Sayonara Suzuki
Why MotoGP is set to lose its only real 'team' - plus my favourite Suzuki memories
Looks like we’ve got to say goodbye to the only MotoGP team that feels worthy of the name these days. In that sense, the sport will be losing more than just a manufacturer when Suzuki walks away at the end of 2022.
Suzuki may not win a lot of races or have the out-and-out fastest bike. On current form, you’d definitely choose something else for qualifying. Although it has a recent world champion in Joan Mir, it’s probably fair to say it still lacks a superstar in the mould of past heroes Kevin Schwantz or Barry Sheene. And it hasn’t scored world titles on a regular basis since the early eighties. But it’s a real team.

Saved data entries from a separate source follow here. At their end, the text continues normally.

(** [read_binder] of an object of the peer. *)
Definition resolve (a : RpcAddress) (s : Session) : Session :=
  let '((p, cached), t) := remote_proxy (alive s) a (next s) (table s) in
  if cached : bool then
    mkSession t (life s) (teardown s) (objects s) (next s) ({[p]} ∪ strong_refs s) (dropping s) (mark s)
              (linked s) (unlinked s) (told s) (gone s)
  else
    mkSession t (life s) (teardown s) (<[p := proxy_new a]> (objects s)) (next s + 1) ({[p]} ∪ strong_refs s) (dropping s) (mark s)
              (linked s) (unlinked s) (told s) (gone s).

(** A reference is gone; with the last, [Drop] begins. *)
Definition forsake (p : Z) (s : Session) : Session :=
  if alive s p then s
  else mkSession (table s) (life s) (teardown s) (objects s) (next s) (strong_refs s) (p :: dropping s) (mark s)
                 (linked s) (unlinked s) (told s) (gone s).

Definition drop_refs (p : Z) (s : Session) : Session :=
  forsake p (mkSession (table s) (life s) (teardown s) (objects s) (next s) (strong_refs s ∖ {[p]}) (dropping s) (mark s)
                       (linked s) (unlinked s) (told s) (gone s)).

(** The rest of [Drop for RpcProxy]. *)
Definition forget (p : Z) (o : RpcProxy) (rest : list Z) (s : Session) : Session :=
  mkSession (forget_remote_if (addr o) p (table s)) (life s) (teardown s) (objects s) (next s) (strong_refs s) rest (mark s)
            (linked s) (unlinked s) (told s) (gone s).

Definition link (p : Z) (o : RpcProxy) (r : nat) (s : Session) : Session :=
  match link_to_death r o with
  | (Ok _, o) => mkSession (table s) (life s) (teardown s) (<[p := o]> (objects s)) (next s) (strong_refs s) (dropping s) (mark s)
                           (linked s ++ [(p, r)]) (unlinked s) (told s) (gone s)
  | _ => s
  end.

Definition unlink (p : Z) (o : RpcProxy) (r : nat) (s : Session) : Session :=
  match unlink_to_death r o with
  | (Ok _, o) => mkSession (table s) (life s) (teardown s) (<[p := o]> (objects s)) (next s) (strong_refs s) (dropping s) (mark s)
                           (linked s) (unlinked s ++ [(p, r)]) (told s) (gone s)
  | _ => s
  end.

(** ** The sweep *)

(** [remote_proxy_snapshot]. *)
Definition take_snapshot (s : Session) : Session :=
  mkSession (table s) (life s) (Sweeping None (remote_proxy_snapshot (alive s) (table s))) (objects s) (next s) (strong_refs s) (dropping s)
            (next s) (linked s) (unlinked s) (told s) (gone s).

Definition begin_obituary (p : Z) (o : RpcProxy) (rest : list Z) (s : Session) : Session :=
  let '(rs, o) := send_obituary o in set_teardown (Sweeping (Some (p, rs)) rest) (set_object p o s).

(** [upgrades]: whether the recipient still exists. *)
Definition call (upgrades : bool) (p : Z) (r : nat) (rs : list nat) (rest : list Z) (s : Session) : Session :=
  mkSession (table s) (life s) (Sweeping (Some (p, rs)) rest) (objects s) (next s) (strong_refs s) (dropping s) (mark s)
            (linked s) (unlinked s) (if upgrades then told s ++ [(p, r)] else told s) (if upgrades then gone s else gone s ++ [(p, r)]).

Definition end_obituary (p : Z) (rest : list Z) (s : Session) : Session := forsake p (set_teardown (Sweeping None rest) s).

Definition finish_sweep (s : Session) : Session :=
  set_teardown Done (set_life (mkLife (mark_dead (word (life s))) (attached (life s)) (bumping (life s)) (Lifecycle.dropping (life s))
                                      (edges (life s)) (marking (life s) - 1)) s).

(** The next step of the thread. *)
Definition sweep_step (upgrades : nat -> bool) (s : Session) : Session :=
  match teardown s with
  | Edge => take_snapshot s
  | Sweeping (Some (p, r :: rs)) rest => call (upgrades r) p r rs rest s
  | Sweeping (Some (p, [])) rest => end_obituary p rest s
  | Sweeping None (p :: rest) =>
      match objects s !! p with Some o => begin_obituary p o rest s | None => set_teardown (Sweeping None rest) s end
  | Sweeping None [] => finish_sweep s
  | NotYet | Done => s
  end.

(** ** Steps

    The other operations of the table leave the proxies alone. *)

Inductive death_step : Session -> Session -> Prop :=
| d_life l s : life_step (life s) l -> edges l = edges (life s) -> marking l = marking (life s) -> death_step s (set_life l s)
| d_edge l s : life_step (life s) l -> edges l <> edges (life s) -> death_step s (set_teardown Edge (set_life l s))
| d_sweep upgrades s : teardown s <> NotYet -> death_step s (sweep_step upgrades s)
| d_table t s : remote_proxies t = remote_proxies (table s) ->
    death_step s (mkSession t (life s) (teardown s) (objects s) (next s) (strong_refs s) (dropping s) (mark s)
                            (linked s) (unlinked s) (told s) (gone s))
| d_resolve a s : death_step s (resolve a s)
| d_drop p s : p ∈ strong_refs s -> death_step s (drop_refs p s)
| d_forget p o pre post s : dropping s = pre ++ p :: post -> objects s !! p = Some o -> death_step s (forget p o (pre ++ post) s)
| d_link p o r s : alive s p = true -> objects s !! p = Some o -> death_step s (link p o r s)
| d_unlink p o r s : alive s p = true -> objects s !! p = Some o -> death_step s (unlink p o r s)
| d_cast d p o s : alive s p = true -> objects s !! p = Some o -> death_step s (set_object p (snd (cast d o)) s).

Definition session_new (sp : AddressSpace) : Session :=
  mkSession (state_new sp) life_new NotYet ∅ 0 ∅ [] 0 [] [] [] [].

Inductive death_reachable : Session -> Prop :=
| dr_start sp : death_reachable (session_new sp)
| dr_step s s' : death_reachable s -> death_step s s' -> death_reachable s'.

(** * Lemmas *)

Definition occ (p : Z) (r : nat) (l : list (Z * nat)) : Z := tally (fun x => bool_decide (x = (p, r))) l.
Definition times (r : nat) (l : list nat) : Z := tally (fun x => Nat.eqb x r) l.

Lemma occ_app p r l k : occ p r (l ++ k) = occ p r l + occ p r k.
Proof. apply tally_app. Qed.
Lemma occ_one p r q x : occ p r [(q, x)] = if bool_decide (q = p /\ x = r) then 1 else 0.
Proof. cbn. unfold occ. cbn. case_bool_decide as H1; case_bool_decide as H2; try done; [injection H1 as -> ->; by destruct H2 | by destruct H2 as [-> ->]]. Qed.
Lemma times_app r l k : times r (l ++ k) = times r l + times r k.
Proof. apply tally_app. Qed.
Lemma times_one r x : times r [x] = if bool_decide (x = r) then 1 else 0.
Proof. unfold times. cbn. destruct (Nat.eqb_spec x r); case_bool_decide; try done; lia. Qed.
Lemma times_cons r x l : times r (x :: l) = (if bool_decide (x = r) then 1 else 0) + times r l.
Proof. change (x :: l) with ([x] ++ l). by rewrite times_app, times_one. Qed.

Lemma remove_first_times r x l l' : remove_first r l = Some l' -> times x l = times x l' + (if bool_decide (r = x) then 1 else 0).
Proof.
  revert l'. induction l as [| y l IH]; intros l'; cbn [remove_first]; [done |]. destruct (Nat.eqb_spec y r) as [-> | Hn].
  - intros [= <-]. rewrite times_cons. lia.
  - destruct (remove_first r l) as [k |]; [| done]. intros [= <-]. rewrite !times_cons, (IH k eq_refl). lia.
Qed.

(** ** The life of the session *)

Definition phase_of (s : Session) : Prop :=
  match teardown s with
  | NotYet => edges (life s) = 0
  | Edge | Sweeping _ _ => edges (life s) = 1 /\ marking (life s) = 1
  | Done => edges (life s) = 1 /\ marking (life s) = 0 /\ word (life s) = encode_dead
  end.

Definition life_ok (s : Session) : Prop := life_reachable (life s) /\ phase_of s.

Lemma edge_bounds l : life_reachable l -> edges l = 0 /\ marking l = 0 \/ edges l = 1 /\ (marking l = 1 /\ word l = encode_dying \/ marking l = 0 /\ word l = encode_dead).
Proof. intros [[] _]%life_reachable_inv; [left | right | right]; auto. Qed.

Lemma dead_stays l l' : life_reachable l -> life_step l l' -> word l = encode_dead -> word l' = encode_dead /\ edges l' = edges l /\ marking l' = marking l.
Proof.
  intros Hl Hs E. pose proof (edge_bounds l Hl) as Hb. pose proof (life_reachable_inv l Hl) as [Hp _].
  destruct Hp as [_ Hw | E1 | E1 E2 E3 E4 E5]; [unfold live_word in Hw; rewrite E in Hw; by destruct Hw | by rewrite E in E1 |].
  assert (Hl' : life_reachable l') by (by eapply lr_step). pose proof (edge_bounds l' Hl') as Hb'.
  destruct Hs as [| sp pre v post Ev Hc | Ha | sp pre v post Ev | Hm]; cbn in *; try lia; try done.
  - unfold bump_pass, try_bump_live, exchange. destruct (is_torn_down v) eqn:Ed; cbn; [done |].
    destruct (Z.eqb_spec (word l) v) as [<- |]; [by rewrite E in Ed |]. done.
  - rewrite E3 in Ev. by destruct pre.
Qed.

Which other factory squad can expect both of its riders to be front-runners almost every weekend? Honda and Yamaha, now evidently in a situation where only Marc Márquez and Fabio Quartararo can be competitive on their respective bikes, don’t qualify. They’ve either failed on the recruitment front, on producing a more broadly rideable bike, or both. Ducati’s works team went largely AWOL for the early part of 2022, until Francesco Bagnaia’s breakthrough last time out at Jerez. KTM? All over the place. Aprilia? Still waiting for the real Maverick Viñales to stand up.
But Suzuki, a relatively humble factory setup with no satellite teams around to fly the flag if things go awry, is the only combination of ‘two riders + bike’ that seems to work on a consistent basis. Mir and Rins are usually to be found near each other on the racetrack – at least by the time the end of a race approaches – which suggests they’re both getting somewhere near the maximum from the machine over a weekend. That’s also an indication that their employers have given them a user-friendly tool that doesn’t condemn them to bad days at the office. Just what you expect from a team pulling together in an efficient manner.
And it’s surely no coincidence that quite apart from on-track performance, the Suzuki squad is known for being one of the happiest camps in the paddock.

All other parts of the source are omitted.